◆ **WHAT YOU NEED TO DO**
Repeat only the lines below from the one containing "(** Decimal rendering" through the one containing "Definition typeof_boolean (v", inclusive, exactly as written.
══ INPUT DATA
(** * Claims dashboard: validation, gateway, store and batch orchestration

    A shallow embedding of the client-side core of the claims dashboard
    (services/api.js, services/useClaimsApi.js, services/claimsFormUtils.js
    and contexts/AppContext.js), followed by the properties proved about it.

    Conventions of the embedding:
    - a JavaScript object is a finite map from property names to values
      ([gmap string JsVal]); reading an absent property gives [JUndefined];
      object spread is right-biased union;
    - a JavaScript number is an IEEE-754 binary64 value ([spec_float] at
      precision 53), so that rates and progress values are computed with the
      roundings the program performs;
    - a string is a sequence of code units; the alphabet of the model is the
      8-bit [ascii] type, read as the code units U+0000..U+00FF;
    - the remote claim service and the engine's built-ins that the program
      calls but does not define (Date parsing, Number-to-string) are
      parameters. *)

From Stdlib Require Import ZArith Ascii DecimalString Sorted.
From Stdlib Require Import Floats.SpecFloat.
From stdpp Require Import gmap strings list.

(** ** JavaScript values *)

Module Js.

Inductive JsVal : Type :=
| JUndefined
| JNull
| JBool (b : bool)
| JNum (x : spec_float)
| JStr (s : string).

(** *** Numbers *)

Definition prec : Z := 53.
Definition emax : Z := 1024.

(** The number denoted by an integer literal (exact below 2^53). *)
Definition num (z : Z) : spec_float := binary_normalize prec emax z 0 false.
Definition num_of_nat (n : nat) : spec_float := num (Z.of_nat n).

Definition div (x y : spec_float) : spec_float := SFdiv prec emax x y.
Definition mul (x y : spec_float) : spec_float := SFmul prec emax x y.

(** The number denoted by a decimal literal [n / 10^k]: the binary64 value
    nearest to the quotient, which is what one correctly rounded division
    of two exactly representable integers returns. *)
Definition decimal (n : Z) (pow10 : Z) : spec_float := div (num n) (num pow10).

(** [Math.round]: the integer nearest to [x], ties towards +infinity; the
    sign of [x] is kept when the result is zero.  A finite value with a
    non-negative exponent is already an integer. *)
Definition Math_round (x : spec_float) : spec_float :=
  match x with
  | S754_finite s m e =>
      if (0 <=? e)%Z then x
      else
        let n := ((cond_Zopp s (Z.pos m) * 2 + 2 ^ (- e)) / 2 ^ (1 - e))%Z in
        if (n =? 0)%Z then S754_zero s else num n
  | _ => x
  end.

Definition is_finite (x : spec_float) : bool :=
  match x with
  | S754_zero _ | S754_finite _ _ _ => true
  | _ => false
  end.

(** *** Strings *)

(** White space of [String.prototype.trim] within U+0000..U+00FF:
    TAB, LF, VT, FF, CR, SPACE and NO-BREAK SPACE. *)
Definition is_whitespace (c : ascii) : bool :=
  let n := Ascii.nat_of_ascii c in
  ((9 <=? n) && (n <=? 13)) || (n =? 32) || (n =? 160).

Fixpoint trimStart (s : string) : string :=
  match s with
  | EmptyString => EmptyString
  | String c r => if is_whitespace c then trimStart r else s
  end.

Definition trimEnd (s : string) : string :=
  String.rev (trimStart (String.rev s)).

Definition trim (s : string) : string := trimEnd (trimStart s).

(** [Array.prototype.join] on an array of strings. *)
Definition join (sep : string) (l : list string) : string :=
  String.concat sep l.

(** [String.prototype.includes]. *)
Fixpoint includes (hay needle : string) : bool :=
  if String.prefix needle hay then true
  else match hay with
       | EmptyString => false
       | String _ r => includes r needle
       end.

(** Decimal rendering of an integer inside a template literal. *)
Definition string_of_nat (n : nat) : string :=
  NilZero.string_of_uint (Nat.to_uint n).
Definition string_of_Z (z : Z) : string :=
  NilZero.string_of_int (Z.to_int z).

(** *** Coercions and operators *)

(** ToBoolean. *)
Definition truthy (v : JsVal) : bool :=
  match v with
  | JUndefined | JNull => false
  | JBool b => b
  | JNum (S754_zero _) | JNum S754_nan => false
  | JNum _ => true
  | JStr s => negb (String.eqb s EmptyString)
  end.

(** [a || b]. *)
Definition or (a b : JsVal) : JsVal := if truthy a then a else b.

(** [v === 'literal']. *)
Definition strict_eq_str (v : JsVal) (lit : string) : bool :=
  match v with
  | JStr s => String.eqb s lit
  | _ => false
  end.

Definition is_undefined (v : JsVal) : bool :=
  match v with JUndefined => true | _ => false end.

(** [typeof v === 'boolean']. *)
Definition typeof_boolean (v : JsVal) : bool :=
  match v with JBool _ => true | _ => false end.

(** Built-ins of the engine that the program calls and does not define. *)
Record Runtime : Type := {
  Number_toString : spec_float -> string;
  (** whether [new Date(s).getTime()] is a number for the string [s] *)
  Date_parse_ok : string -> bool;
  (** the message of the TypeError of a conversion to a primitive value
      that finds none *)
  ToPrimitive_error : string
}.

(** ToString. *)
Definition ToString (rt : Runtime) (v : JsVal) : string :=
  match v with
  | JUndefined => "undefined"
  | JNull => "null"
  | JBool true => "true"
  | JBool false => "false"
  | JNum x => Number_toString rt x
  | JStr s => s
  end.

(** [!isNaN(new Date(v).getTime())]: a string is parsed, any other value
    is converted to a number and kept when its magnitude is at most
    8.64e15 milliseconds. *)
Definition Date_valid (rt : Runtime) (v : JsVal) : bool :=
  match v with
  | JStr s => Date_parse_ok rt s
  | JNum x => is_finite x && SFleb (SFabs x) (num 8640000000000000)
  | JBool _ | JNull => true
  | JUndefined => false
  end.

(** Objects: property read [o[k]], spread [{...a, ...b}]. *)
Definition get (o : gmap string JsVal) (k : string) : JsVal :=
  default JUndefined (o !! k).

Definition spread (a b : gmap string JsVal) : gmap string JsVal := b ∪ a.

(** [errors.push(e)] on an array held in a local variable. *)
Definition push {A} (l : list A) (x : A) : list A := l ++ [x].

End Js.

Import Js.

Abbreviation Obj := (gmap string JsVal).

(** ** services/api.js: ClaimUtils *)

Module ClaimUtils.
════
══ INPUT DATA
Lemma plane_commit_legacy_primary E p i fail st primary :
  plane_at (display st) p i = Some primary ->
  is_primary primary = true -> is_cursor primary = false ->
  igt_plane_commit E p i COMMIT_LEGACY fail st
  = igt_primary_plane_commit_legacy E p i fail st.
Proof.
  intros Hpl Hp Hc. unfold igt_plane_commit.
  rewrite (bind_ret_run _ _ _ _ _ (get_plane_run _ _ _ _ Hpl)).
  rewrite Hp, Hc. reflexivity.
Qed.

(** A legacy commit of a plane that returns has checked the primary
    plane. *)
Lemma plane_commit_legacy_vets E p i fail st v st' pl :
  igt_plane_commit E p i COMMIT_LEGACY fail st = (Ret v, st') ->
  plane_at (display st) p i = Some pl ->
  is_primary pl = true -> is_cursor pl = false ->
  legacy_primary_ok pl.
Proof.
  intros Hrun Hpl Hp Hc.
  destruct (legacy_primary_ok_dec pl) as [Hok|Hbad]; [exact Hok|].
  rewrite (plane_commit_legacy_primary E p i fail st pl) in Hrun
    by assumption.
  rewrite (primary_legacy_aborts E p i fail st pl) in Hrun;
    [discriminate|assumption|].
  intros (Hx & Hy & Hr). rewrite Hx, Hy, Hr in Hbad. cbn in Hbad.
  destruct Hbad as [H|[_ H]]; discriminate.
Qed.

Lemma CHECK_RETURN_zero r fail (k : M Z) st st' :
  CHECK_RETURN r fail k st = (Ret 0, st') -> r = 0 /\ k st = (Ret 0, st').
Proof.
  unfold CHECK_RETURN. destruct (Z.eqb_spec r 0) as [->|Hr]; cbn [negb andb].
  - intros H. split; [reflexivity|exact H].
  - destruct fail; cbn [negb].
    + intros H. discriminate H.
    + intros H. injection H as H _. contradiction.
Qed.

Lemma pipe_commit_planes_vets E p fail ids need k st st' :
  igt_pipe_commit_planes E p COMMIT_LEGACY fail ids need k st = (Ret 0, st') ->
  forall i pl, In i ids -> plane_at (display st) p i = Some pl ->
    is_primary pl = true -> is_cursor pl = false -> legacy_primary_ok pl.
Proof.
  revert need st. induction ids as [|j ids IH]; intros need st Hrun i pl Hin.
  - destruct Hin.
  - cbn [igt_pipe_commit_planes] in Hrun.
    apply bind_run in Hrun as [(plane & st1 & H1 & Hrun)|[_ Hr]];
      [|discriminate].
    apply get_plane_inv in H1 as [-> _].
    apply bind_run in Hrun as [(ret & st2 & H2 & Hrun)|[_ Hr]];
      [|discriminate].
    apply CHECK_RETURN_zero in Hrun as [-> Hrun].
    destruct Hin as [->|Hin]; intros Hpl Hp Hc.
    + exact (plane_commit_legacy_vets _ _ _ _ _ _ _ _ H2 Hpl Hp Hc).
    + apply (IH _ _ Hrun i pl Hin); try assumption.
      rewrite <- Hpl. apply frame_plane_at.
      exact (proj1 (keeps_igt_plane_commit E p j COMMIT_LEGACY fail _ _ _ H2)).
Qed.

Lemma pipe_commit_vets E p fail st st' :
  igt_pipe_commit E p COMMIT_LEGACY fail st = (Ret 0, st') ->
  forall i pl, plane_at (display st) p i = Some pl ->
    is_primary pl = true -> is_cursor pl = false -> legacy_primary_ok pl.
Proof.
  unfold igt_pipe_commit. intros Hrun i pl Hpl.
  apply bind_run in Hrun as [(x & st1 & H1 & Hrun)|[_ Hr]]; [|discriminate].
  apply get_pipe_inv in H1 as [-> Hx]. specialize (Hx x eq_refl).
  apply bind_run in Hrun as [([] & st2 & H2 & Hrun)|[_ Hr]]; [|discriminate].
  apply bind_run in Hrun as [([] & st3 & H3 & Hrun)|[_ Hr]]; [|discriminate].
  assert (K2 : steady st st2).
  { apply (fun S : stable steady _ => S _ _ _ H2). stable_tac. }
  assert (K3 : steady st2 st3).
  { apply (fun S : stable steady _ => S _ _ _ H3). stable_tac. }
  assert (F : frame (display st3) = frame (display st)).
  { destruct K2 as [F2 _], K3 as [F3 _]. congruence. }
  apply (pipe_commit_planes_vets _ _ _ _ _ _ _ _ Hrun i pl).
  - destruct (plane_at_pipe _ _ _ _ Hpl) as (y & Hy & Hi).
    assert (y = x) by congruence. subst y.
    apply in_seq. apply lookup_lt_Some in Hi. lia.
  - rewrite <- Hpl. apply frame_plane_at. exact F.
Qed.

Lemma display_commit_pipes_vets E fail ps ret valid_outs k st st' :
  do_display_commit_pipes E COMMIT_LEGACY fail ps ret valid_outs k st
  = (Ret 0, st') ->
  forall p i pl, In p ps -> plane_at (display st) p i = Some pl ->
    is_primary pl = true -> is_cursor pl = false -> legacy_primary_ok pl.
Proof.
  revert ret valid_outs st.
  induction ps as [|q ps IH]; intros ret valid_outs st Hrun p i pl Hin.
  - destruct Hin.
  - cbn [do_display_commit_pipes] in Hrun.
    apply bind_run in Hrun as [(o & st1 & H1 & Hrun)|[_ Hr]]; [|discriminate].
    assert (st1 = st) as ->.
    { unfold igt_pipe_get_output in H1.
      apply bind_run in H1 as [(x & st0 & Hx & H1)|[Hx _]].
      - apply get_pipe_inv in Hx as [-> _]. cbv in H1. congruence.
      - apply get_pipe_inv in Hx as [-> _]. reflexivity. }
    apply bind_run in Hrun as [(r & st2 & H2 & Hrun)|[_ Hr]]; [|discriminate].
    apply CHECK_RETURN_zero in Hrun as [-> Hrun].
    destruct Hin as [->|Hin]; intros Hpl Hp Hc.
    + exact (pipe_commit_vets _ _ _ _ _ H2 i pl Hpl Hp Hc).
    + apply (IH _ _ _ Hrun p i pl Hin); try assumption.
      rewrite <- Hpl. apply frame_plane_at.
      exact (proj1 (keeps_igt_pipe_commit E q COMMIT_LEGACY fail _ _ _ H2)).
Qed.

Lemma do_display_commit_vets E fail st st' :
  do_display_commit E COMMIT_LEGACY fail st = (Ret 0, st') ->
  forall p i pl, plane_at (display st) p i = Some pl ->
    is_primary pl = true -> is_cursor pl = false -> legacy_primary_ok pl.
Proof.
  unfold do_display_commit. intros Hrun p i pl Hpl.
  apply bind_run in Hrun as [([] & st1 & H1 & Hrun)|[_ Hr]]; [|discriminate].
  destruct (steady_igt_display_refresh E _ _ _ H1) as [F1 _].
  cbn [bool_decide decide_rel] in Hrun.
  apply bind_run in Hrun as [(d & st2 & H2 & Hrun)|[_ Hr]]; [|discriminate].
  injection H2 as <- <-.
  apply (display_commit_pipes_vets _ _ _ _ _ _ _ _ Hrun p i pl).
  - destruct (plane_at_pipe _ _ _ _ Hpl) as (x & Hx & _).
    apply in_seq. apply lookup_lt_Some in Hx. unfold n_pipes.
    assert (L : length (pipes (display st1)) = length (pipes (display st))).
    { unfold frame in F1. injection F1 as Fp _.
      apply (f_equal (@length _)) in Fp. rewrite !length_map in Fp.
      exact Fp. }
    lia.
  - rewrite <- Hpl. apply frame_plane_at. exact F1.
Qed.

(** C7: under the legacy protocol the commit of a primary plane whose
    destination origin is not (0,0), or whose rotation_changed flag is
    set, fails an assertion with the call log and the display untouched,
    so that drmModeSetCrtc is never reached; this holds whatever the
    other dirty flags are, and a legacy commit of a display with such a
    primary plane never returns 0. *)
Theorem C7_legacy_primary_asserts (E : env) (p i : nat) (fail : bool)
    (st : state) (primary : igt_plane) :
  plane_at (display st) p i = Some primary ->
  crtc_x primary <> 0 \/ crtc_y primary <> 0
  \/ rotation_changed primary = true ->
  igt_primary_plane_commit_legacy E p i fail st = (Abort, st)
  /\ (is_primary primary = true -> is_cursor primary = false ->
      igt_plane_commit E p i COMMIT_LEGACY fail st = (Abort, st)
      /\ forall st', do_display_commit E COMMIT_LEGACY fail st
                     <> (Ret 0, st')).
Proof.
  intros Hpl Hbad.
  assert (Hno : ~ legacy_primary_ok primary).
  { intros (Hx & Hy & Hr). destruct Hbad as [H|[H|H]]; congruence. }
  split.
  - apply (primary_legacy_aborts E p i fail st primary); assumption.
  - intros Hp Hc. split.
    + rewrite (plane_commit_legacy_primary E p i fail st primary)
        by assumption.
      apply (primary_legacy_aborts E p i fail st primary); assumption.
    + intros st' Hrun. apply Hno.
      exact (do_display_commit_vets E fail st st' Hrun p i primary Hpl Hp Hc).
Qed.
════
◆ **EXPECTED ANSWER**
(** Decimal rendering of an integer inside a template literal. *)
Definition string_of_nat (n : nat) : string :=
  NilZero.string_of_uint (Nat.to_uint n).
Definition string_of_Z (z : Z) : string :=
  NilZero.string_of_int (Z.to_int z).

(** *** Coercions and operators *)

(** ToBoolean. *)
Definition truthy (v : JsVal) : bool :=
  match v with
  | JUndefined | JNull => false
  | JBool b => b
  | JNum (S754_zero _) | JNum S754_nan => false
  | JNum _ => true
  | JStr s => negb (String.eqb s EmptyString)
  end.

(** [a || b]. *)
Definition or (a b : JsVal) : JsVal := if truthy a then a else b.

(** [v === 'literal']. *)
Definition strict_eq_str (v : JsVal) (lit : string) : bool :=
  match v with
  | JStr s => String.eqb s lit
  | _ => false
  end.

Definition is_undefined (v : JsVal) : bool :=
  match v with JUndefined => true | _ => false end.

(** [typeof v === 'boolean']. *)
Definition typeof_boolean (v : JsVal) : bool :=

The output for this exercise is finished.